Dans le débat public, on parle beaucoup des impacts de l’aviation sur le climat, beaucoup moins de ceux du transport maritime.

En 2024, pourtant, les bateaux parcourant le monde (hors navires militaires) ont rejeté un milliard de tonnes (gigatonne ou Gt) de CO2 dans l’atmosphère. Un chiffre équivalent aux rejets de l’aviation civile, avec un rythme de croissance comparable – à l’exception des évènements exceptionnels comme la pandémie de Covid-19 en 2020.

Pour atténuer le réchauffement planétaire, la décarbonation du transport maritime est donc tout aussi stratégique que celle de l’aviation civile.
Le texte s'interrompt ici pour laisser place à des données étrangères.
Lemma rollback_on_every_failure_witness :
  (conversation_selected (Sample.state_with [userMessage Sample.hi; Sample.answered])
   = Some "c1" /\
   currentConversation (Sample.state_with [userMessage Sample.hi; Sample.answered])
   = Some {| conv_id := "c1";
             messages := [userMessage Sample.hi; Sample.answered] |}) /\
  exists st',
    handleSendMessage Sample.hi
      (Responds true {| chunks := [Sample.whole_record];
                        end_of_body := ReadRejects Sample.network_error |})
      (Sample.state_with [userMessage Sample.hi; Sample.answered])
    = Some st' /\
    currentConversation st'
    = Some {| conv_id := "c1";
              messages := [userMessage Sample.hi; Sample.answered] |} /\
    isLoading st' = false /\ abortControllerRef st' = false.
Proof.
  split; [by split|].
  apply (rollback_on_every_failure Sample.hi
           (Responds true {| chunks := [Sample.whole_record];
                             end_of_body := ReadRejects Sample.network_error |})
           (Sample.state_with [userMessage Sample.hi; Sample.answered])
           "c1" _ eq_refl eq_refl).
Defined.

(** C6 (as stated) fails in its last part: here the channel delivers
    a [stage1_start] event, which is applied, and then a read fails;
    the two messages of the turn are removed all the same. *)
Lemma rollback_after_an_accepted_event :
  decode {| chunks := [Sample.whole_record];
            end_of_body := ReadRejects Sample.network_error |}
  = ([Emitted (of_json (JString "stage1_start"))
        (JObject [("type", JString "stage1_start")])],
     Some Sample.network_error) /\
  messages_of
    (handleSendMessage Sample.hi
       (Responds true {| chunks := [Sample.whole_record];
                         end_of_body := ReadRejects Sample.network_error |})
       (Sample.state_with [userMessage Sample.hi; Sample.answered]))
  = Some [userMessage Sample.hi; Sample.answered].
Proof. split; vm_compute; reflexivity. Qed.

(** C2 (as amended). With the nearest user message before
    [messageIndex] at [k], regeneration keeps the first [messageIndex]
    messages (it drops the answer at [messageIndex] and what follows
    it; the user message at [k] stays in the conversation) and then
    sends the content of that user message as a new turn. With no user
    message before [messageIndex], it reports the failure and leaves
    the conversation as it is. *)
Theorem regenerate_cuts_at_the_answer
    (messageIndex : Z) (net : fetched) (st : State) (cid : string)
    (conv : Conversation) :
  conversation_selected st = Some cid ->
  currentConversation st = Some conv ->
  (forall (k : nat) (u : Message),
      nearest_user_before (messages conv) messageIndex k u ->
      take (Z.to_nat messageIndex) (messages conv) !! k = Some u /\
      handleRegenerateMessage messageIndex net st
      = handleSendMessage (content u) net
          (perform (Toast plain "Yanıt yeniden oluşturuluyor...")
             (set_currentConversation
                (with_messages conv
                   (take (Z.to_nat messageIndex) (messages conv))) st)))
  /\
  (no_user_before (messages conv) messageIndex ->
   handleRegenerateMessage messageIndex net st
   = Some (perform (Toast failure "Kullanıcı mesajı bulunamadı") st)).
Proof.
  intros Hsel Hc. unfold handleRegenerateMessage. rewrite Hsel, Hc. split.
  - intros k u Hnear.
    rewrite (findUserMessageIndex_found _ _ _ _ Hnear).
    destruct Hnear as (Hk & Hu & _). split.
    + rewrite lookup_take_lt by lia. done.
    + destruct (Z.ltb_spec (Z.of_nat k) 0) as [?|_]; [lia|].
      rewrite Nat2Z.id, Hu. simpl.
      unfold setCurrentConversation. rewrite Hc. simpl.
      by rewrite slice0_nonneg by lia.
  - intros Hnone. by rewrite (findUserMessageIndex_none _ _ Hnone).
Qed.
(** * A shallow embedding of the semantic retrieval store
    ([backend/vector_utils.py], class [VectorStore]).

    The store keeps three structures in step: a flat L2 vector index, an
    ordered list of chunk records and a registry of document metadata.
    Python values are rendered as follows.

    - [str] is [string]; [len] is [String.length] (one character per code
      point below 256).
    - [int] is [Z] where the source computes with it ([min_length],
      [page_count], [page]) and [nat] for list positions and sizes.
    - A chunk dict is the record [Chunk.t], a metadata dict is [Meta.t],
      [self.document_metadata] is a [gmap string Meta.t].
    - Methods that assign to [self] are computations in the monad [M]: a
      state transformer on [store] whose result is either a value or a raised
      exception.  The state reached when an exception is raised is kept, as
      it is on a Python object, so a [try]/[except] handler sees every
      mutation done before the raise.
    - A vector is a list of integer coordinates and a distance is the exact
      squared L2 distance in [Z]; the sentence encoder is a parameter. *)

From stdpp Require Import gmap strings list sorting.
From Stdlib Require Import ZArith Ascii Lia.

Local Open Scope Z_scope.

(** ** Python strings *)

Module Str.

Definition len (s : string) : Z := Z.of_nat (String.length s).

(** [str.isspace] on the code points below 256. *)
Definition isspace (c : ascii) : bool :=
  let n := nat_of_ascii c in
  ((9 <=? n) && (n <=? 13) || (28 <=? n) && (n <=? 32)
   || (n =? 133) || (n =? 160))%nat.

Fixpoint lstrip (s : string) : string :=
  match s with
  | EmptyString => EmptyString
  | String c rest => if isspace c then lstrip rest else s
  end.

Fixpoint rstrip (s : string) : string :=
  match s with
  | EmptyString => EmptyString
  | String c rest =>
      match rstrip rest with
      | EmptyString => if isspace c then EmptyString else String c EmptyString
      | r => String c r
      end
  end.

(** [s.strip()] *)
Definition strip (s : string) : string := rstrip (lstrip s).

(** The scan behind [s.split(sep)] for a non-empty [sep]: [skip] counts the
    characters of a separator still to be passed over, [cur] is the piece
    read so far. *)
Fixpoint split_scan (sep : string) (skip : nat) (cur s : string) : list string :=
  match s with
  | EmptyString => [cur]
  | String c rest =>
      match skip with
      | S k => split_scan sep k cur rest
      | O =>
          if String.prefix sep s
          then cur :: split_scan sep (String.length sep - 1) EmptyString rest
          else split_scan sep 0 (cur +:+ String c EmptyString) rest
      end
  end.

(** [s.split(sep)] *)
Definition split (sep s : string) : list string := split_scan sep 0 EmptyString s.

(** Truth value of a string: the empty string is false. *)
Definition truthy (s : string) : bool :=
  match s with EmptyString => false | _ => true end.

Definition newline : string := String (ascii_of_nat 10) EmptyString.

(** [n] copies of the character [c]. *)
Fixpoint replicate (n : nat) (c : ascii) : string :=
  match n with
  | O => EmptyString
  | S k => String c (replicate k c)
  end.

End Str.

(** ** The chunker: [VectorStore._split_text] *)

(** The inner loop over the sentences of a long paragraph.  The state is
    [(current_chunk, final_chunks)]. *)
Fixpoint sentence_loop (min_length : Z) (sentences : list string)
    (current_chunk : string) (final_chunks : list string) : string * list string :=
  match sentences with
  | [] => (current_chunk, final_chunks)
  | sent :: rest =>
      if 500 <? Str.len current_chunk + Str.len sent
      then
        sentence_loop min_length rest sent
          (if min_length <=? Str.len current_chunk
           then final_chunks ++ [current_chunk] else final_chunks)
      else
        sentence_loop min_length rest
          (current_chunk +:+ (if Str.truthy current_chunk then ". " +:+ sent else sent))
          final_chunks
  end.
L’utilisation du vent – à travers le transport à voile – devrait y jouer un rôle bien plus structurant qu’on ne l’imagine.

Les retards à l’allumage de l’Organisation maritime internationale

Les liaisons internationales génèrent un peu plus de 85 % des émissions du secteur maritime, le reste provenant des lignes intérieures et de la pêche. De ce fait, les régulations adoptées par l’Organisation maritime internationale (OMI) jouent un rôle crucial en matière de décarbonation.

Les enjeux climatiques n’ont été intégrés que tardivement aux régulations environnementales de l’OMI. Celles-ci ont historiquement été conçues pour limiter les risques de marées noires, puis de pollutions atmosphériques locales provoquées par l’usage des fiouls lourds dans les moteurs.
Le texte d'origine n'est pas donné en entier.